The public recently encountered generative AI primarily through tools that use pre-existing text, images, videos and audio to create customized content on demand. However, the level of detail regarding the training of some of these models might be insufficient, especially for large enterprises or highly regulated industries reliant on public trust.
To develop responsible AI, government leaders must carefully prepare their internal data to harness the full potential of both AI and generative AI. Setting responsible standards is a crucial government role, requiring the integration of responsibility from the start, rather than as an afterthought. This includes maintaining human oversight to help ensure AI-generated content accuracy and prevent biases, among other considerations.
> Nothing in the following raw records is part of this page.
(* ===== verification/Storage.v ===== *)
(** * Storage backends

    [include/fsnet/storage.hpp], [src/database.cpp], [src/file_storage.cpp] and
    [src/storage_factory.cpp]: the versioned compare-and-swap interface every durable
    component uses, and its memory, SQLite and file implementations.

    An operation returns its result and the state it leaves, also when it throws: a
    write that fails after its atomic rename has still replaced the record. *)

From stdpp Require Import gmap.
From S2P Require Import Prelude OrderedMap Identity Values AttributeWire Messages Fields TimerState.

#[global] Instance byte_countable : Countable byte := inj_countable' byte_val byte_of byte_of_val.

(** [struct Record] and [struct Mutation] *)
Record Stored := MkStored { svalue : bytes; sversion : N }.
Record Mutation := MkMutation { mkey : bytes; mexpected : N; mvalue : option bytes; check_only : bool }.

(** ** The interface *)

Class Storage (S : Type) := {
  get : bytes -> S -> result (option Stored);
  compare_exchange : bytes -> N -> bytes -> S -> result bool * S;
  erase : bytes -> N -> S -> result bool * S }.

(** ** Memory *)

Definition max_version : N := 2 ^ 63 - 1.

Definition bad_mutation (m : Mutation) : bool :=
  (max_version <=? mexpected m) || (4096 <? size (mkey m)) || is_empty (mkey m) ||
  match mvalue m with Some v => 16 * 1024 * 1024 <? size v | None => false end.

Definition validate_mutation (seen : list bytes) (m : Mutation) : result (list bytes) :=
  throw_if bad_mutation m as invalid_argument ;;
  throw_if existsb (bytes_eqb (mkey m)) seen as invalid_argument ;;
  Ok (mkey m :: seen).

Definition validate (ms : list Mutation) : result unit :=
  throw_if 1024 <? N.of_nat (length ms) as length_error ;;
  let* _ := fold_result validate_mutation ms [] in Ok tt.

Record Memory := MkMemory { records : gmap bytes Stored; revision : N }.

Definition version_in (records : gmap bytes Stored) (key : bytes) : N :=
  match records !! key with Some r => sversion r | None => 0 end.

(** The mutation's precondition does not hold. *)
Definition mismatch (version : N) (m : Mutation) : bool :=
  negb (version =? mexpected m) ||
  (negb (check_only m) && match mvalue m with None => true | Some _ => false end && (version =? 0)).

Definition memory_apply (st : gmap bytes Stored * N) (m : Mutation) : gmap bytes Stored * N :=
  let '(next, revision) := st in
  if check_only m then (next, revision)
  else match mvalue m with
       | Some v => (<[mkey m := MkStored v (wrap64 (revision + 1))]> next, wrap64 (revision + 1))
       | None => (delete (mkey m) next, revision)
       end.

(** Unsigned 64-bit subtraction. *)
Definition sub64 (a b : N) : N := wrap64 (a + 2 ^ 64 - b mod 2 ^ 64).

Definition memory_get (key : bytes) (s : Memory) : result (option Stored) := Ok (records s !! key).

Definition memory_transact (ms : list Mutation) (s : Memory) : result bool * Memory :=
  match validate ms with
  | Throw e => (Throw e, s)
  | Ok _ =>
      if existsb (fun m => mismatch (version_in (records s) (mkey m)) m) ms then (Ok false, s)
      else if sub64 max_version (revision s) <=? N.of_nat (length ms) then (Throw overflow_error, s)
      else
        let '(next, revision) := fold_left memory_apply ms (records s, revision s) in
        (Ok true, MkMemory next revision)
  end.

Definition memory_compare_exchange (key : bytes) (expected : N) (value : bytes) (s : Memory) : result bool * Memory :=
  memory_transact [MkMutation key expected (Some value) false] s.
Definition memory_erase (key : bytes) (expected : N) (s : Memory) : result bool * Memory :=
  memory_transact [MkMutation key expected None false] s.

#[global] Instance memory_storage : Storage Memory :=
  {| get := memory_get; compare_exchange := memory_compare_exchange; erase := memory_erase |}.

Definition memory_database : Memory := MkMemory ∅ 0.

(** ** SQLite

    The two tables of the schema; SQL integers are signed 64-bit, the code casts them
    to unsigned and back.  A statement that violates [CHECK(version>0)] throws; the
    transaction rolls back when it is destroyed uncommitted. *)

Definition to_i64 (n : N) : Z := if n <=? i64_max then Z.of_N n else (Z.of_N n - 2 ^ 64)%Z.

Record Row := MkRow { row_value : bytes; row_version : Z }.
Record Sqlite := MkSqlite { fsnet_records : gmap bytes Row; fsnet_revision : Z }.

(** [Sqlite(file)]: the database found in the file, or none. *)
Definition sqlite_open (found : option (gmap bytes Row * option Z)) : Sqlite :=
  let rows := match found with Some (rows, _) => rows | None => ∅ end in
  let current := match found with Some (_, Some v) => v | _ => 0%Z end in
  MkSqlite rows (Z.max current (map_fold (fun _ row m => Z.max (row_version row) m) 0%Z rows)).

Definition sqlite_read (key : bytes) (rows : gmap bytes Row) : option Stored :=
  match rows !! key with Some row => Some (MkStored (row_value row) (to_u64 (row_version row))) | None => None end.

Definition sqlite_get (key : bytes) (s : Sqlite) : result (option Stored) := Ok (sqlite_read key (fsnet_records s)).

Definition sqlite_apply (st : gmap bytes Row * N) (m : Mutation) : result (gmap bytes Row * N) :=
  let '(rows, revision) := st in
  if check_only m then Ok (rows, revision)
  else match mvalue m with
       | Some v =>
           let revision := wrap64 (revision + 1) in
           throw_if (to_i64 revision <=? 0)%Z as runtime_error ;;
           Ok (<[mkey m := MkRow v (to_i64 revision)]> rows, revision)
       | None => Ok (delete (mkey m) rows, revision)
       end.

Definition sqlite_transact (ms : list Mutation) (s : Sqlite) : result bool * Sqlite :=
  match validate ms with
  | Throw e => (Throw e, s)
  | Ok _ =>
      let version key := match sqlite_read key (fsnet_records s) with Some r => sversion r | None => 0 end in
      if existsb (fun m => mismatch (version (mkey m)) m) ms then (Ok false, s)
      else
        let revision := to_u64 (fsnet_revision s) in
        if sub64 max_version revision <=? N.of_nat (length ms) then (Throw overflow_error, s)
        else match fold_result sqlite_apply ms (fsnet_records s, revision) with
             | Throw e => (Throw e, s)
             | Ok (rows, revision) => (Ok true, MkSqlite rows (to_i64 revision))
             end
  end.

Definition sqlite_compare_exchange (key : bytes) (expected : N) (value : bytes) (s : Sqlite) : result bool * Sqlite :=
  sqlite_transact [MkMutation key expected (Some value) false] s.
Definition sqlite_erase (key : bytes) (expected : N) (s : Sqlite) : result bool * Sqlite :=
  sqlite_transact [MkMutation key expected None false] s.

#[global] Instance sqlite_storage : Storage Sqlite :=
  {| get := sqlite_get; compare_exchange := sqlite_compare_exchange; erase := sqlite_erase |}.

(** ** Files

    One file per key, named by the key's digest; a write goes to a temporary file
    that is renamed over the record.  [files] is the content of every record file;
    lock and temporary files are invisible to readers.  [EVP] is OpenSSL's SHA-256. *)

Definition maximum_value : N := 16 * 1024 * 1024.

Record FileEntry := MkEntry { eversion : N; present : bool; evalue : bytes }.

Notation Files := (gmap bytes bytes).

Section FileStorage.
Context (EVP : bytes -> bytes).

Definition digest (data : bytes) : result bytes :=
  throw_if negb (size (EVP data) =? 32) as runtime_error ;; Ok (EVP data).

Definition hex (input : bytes) : bytes :=
  concat (map (fun b => [hex_char (N.shiftr (byte_val b) 4); hex_char (N.land (byte_val b) 15)]) input).

(** The record file of a key: its shard directory is the first two digits. *)
Definition record_name (key : bytes) : result bytes :=
  throw_if is_empty key || (4096 <? size key) as invalid_argument ;;
  let* d := digest key in Ok (hex d).

Definition parse_entry (key content : bytes) : result FileEntry :=
  throw_if (size content <? 53) || (maximum_value + 8192 <? size content) as runtime_error ;;
  let input := take (length content - 32) content in
  let* d := digest input in
  throw_if negb (bytes_eqb d (drop (length content - 32) content)) || negb (starts_with (lit "FSF1") input) as runtime_error ;;
  let* '(version, input) := read_integer (drop 4 input) in
  throw_if (version =? 0) || (max_version <=? version) as runtime_error ;;
  match input with
  | [] => Throw runtime_error
  | b :: input =>
      throw_if 1 <? byte_val b as runtime_error ;;
      let* '(found, input) := read_blob input in
      throw_if negb (bytes_eqb found key) as runtime_error ;;
      let* '(value, input) := read_blob input in
      throw_if negb (is_empty input) || (maximum_value <? size value) || (negb (byte_val b =? 1) && negb (is_empty value)) as runtime_error ;;
      Ok (MkEntry version (byte_val b =? 1) value)
  end.

(** [read(directory, name, key)] *)
Definition files_read (name key : bytes) (s : Files) : result FileEntry :=
  match s !! name with
  | None => Ok (MkEntry 0 false [])
  | Some content => parse_entry key content
  end.

Definition entry_bytes (version : N) (key : bytes) (value : option bytes) : result bytes :=
  let* k := blob key in
  let* v := blob (match value with Some v => v | None => [] end) in
  let bytes := lit "FSF1" ++ integer version ++ [byte_of (bool_bit (match value with Some _ => true | None => false end))] ++ k ++ v in
  let* d := digest bytes in Ok (bytes ++ d).

(** What the operating system does with the temporary file: everything succeeds, or a
    call fails before or after the rename. *)
Inductive io_outcome := io_ok | io_before_rename | io_after_rename.

Definition replace (io : io_outcome) (key : bytes) (expected : N) (value : option bytes) (s : Files) : result bool * Files :=
  if (max_version <=? expected) || match value with Some v => maximum_value <? size v | None => false end
  then (Throw invalid_argument, s)
  else
    match (let* name := record_name key in let* current := files_read name key s in Ok (name, current)) with
    | Throw e => (Throw e, s)
    | Ok (name, current) =>
        if negb ((if present current then eversion current else 0) =? expected) ||
           match value with None => negb (present current) | Some _ => false end then (Ok false, s)
        else if max_version - 1 <=? eversion current then (Throw overflow_error, s)
        else match entry_bytes (eversion current + 1) key value with
             | Throw e => (Throw e, s)
             | Ok bytes =>
                 match io with
                 | io_ok => (Ok true, <[name := bytes]> s)
                 | io_before_rename => (Throw system_error, s)
                 | io_after_rename => (Throw system_error, <[name := bytes]> s)
                 end
             end
    end.

Definition files_get (key : bytes) (s : Files) : result (option Stored) :=
  let* name := record_name key in
  let* record := files_read name key s in
  Ok (if present record then Some (MkStored (evalue record) (eversion record)) else None).

Definition files_storage (io : io_outcome) : Storage Files :=
  {| get := files_get;
     compare_exchange key expected value s := replace io key expected (Some value) s;
     erase key expected s := replace io key expected None s |}.
End FileStorage.

(** ** [open_storage] *)

Inductive backend := memory_backend | file_backend (directory : bytes) | sqlite_backend (file : bytes) | postgres_backend (uri : bytes).

Definition open_storage (uri : bytes) : result backend :=
  if is_empty uri || bytes_eqb uri (lit "memory:") then Ok memory_backend
  else if starts_with (lit "file:") uri then Ok (file_backend (drop 5 uri))
  else if starts_with (lit "sqlite:") uri then Ok (sqlite_backend (drop 7 uri))
  else if starts_with (lit "postgresql://") uri || starts_with (lit "postgres://") uri then Ok (postgres_backend uri)
  else Throw invalid_argument.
Key pillars for responsible AI in government
IBM’s AI development centers around 5 fundamental pillars to help ensure trustworthy AI. Government leaders should prioritize these pillars when considering the responsible development, training and deployment of AI:
- Fairness in an AI system refers to its ability to treat individuals or groups equitably, depending on the context in which the AI system is used. That means countering biases and preventing discrimination that is related to protected characteristics, such as gender, race, age and veteran status.
- Privacy pertains to an AI system’s ability to prioritize and safeguard consumers’ privacy and data rights while complying with existing regulations related to data collection, storage, access and disclosure.
- Explainability is important because an AI system must be able to provide a human-interpretable explanation for its predictions and insights in a way that does not hide behind technical jargon.
- Transparency means that an AI system must include and share information on how it was designed and developed and the data or data sources used to feed the system.
- Robustness is an AI system’s ability to effectively handle exceptional conditions, such as abnormalities in input. It helps to ensure consistent outputs.
IBM watsonx™, an integrated AI, data and governance platform, embodies these principles by offering a seamless, efficient and responsible approach to AI development across various environments. More specifically, the recent launch of IBM® watsonx.governance™ helps public sector teams automate and address these areas, enabling them to direct, manage and monitor their organization’s AI activities. This tool facilitates clear processes so organizations can proactively detect and mitigate risks while supporting their compliance programs for internal AI policies and industry standards.
As the public sector continues to embrace AI and automation to solve problems and improve efficiency, it is crucial to maintain trust and transparency in any AI solution. Teams should have the ability to comprehend and manage the AI lifecycle effectively. Proactively adopting responsible AI practices is an opportunity for all of us to improve.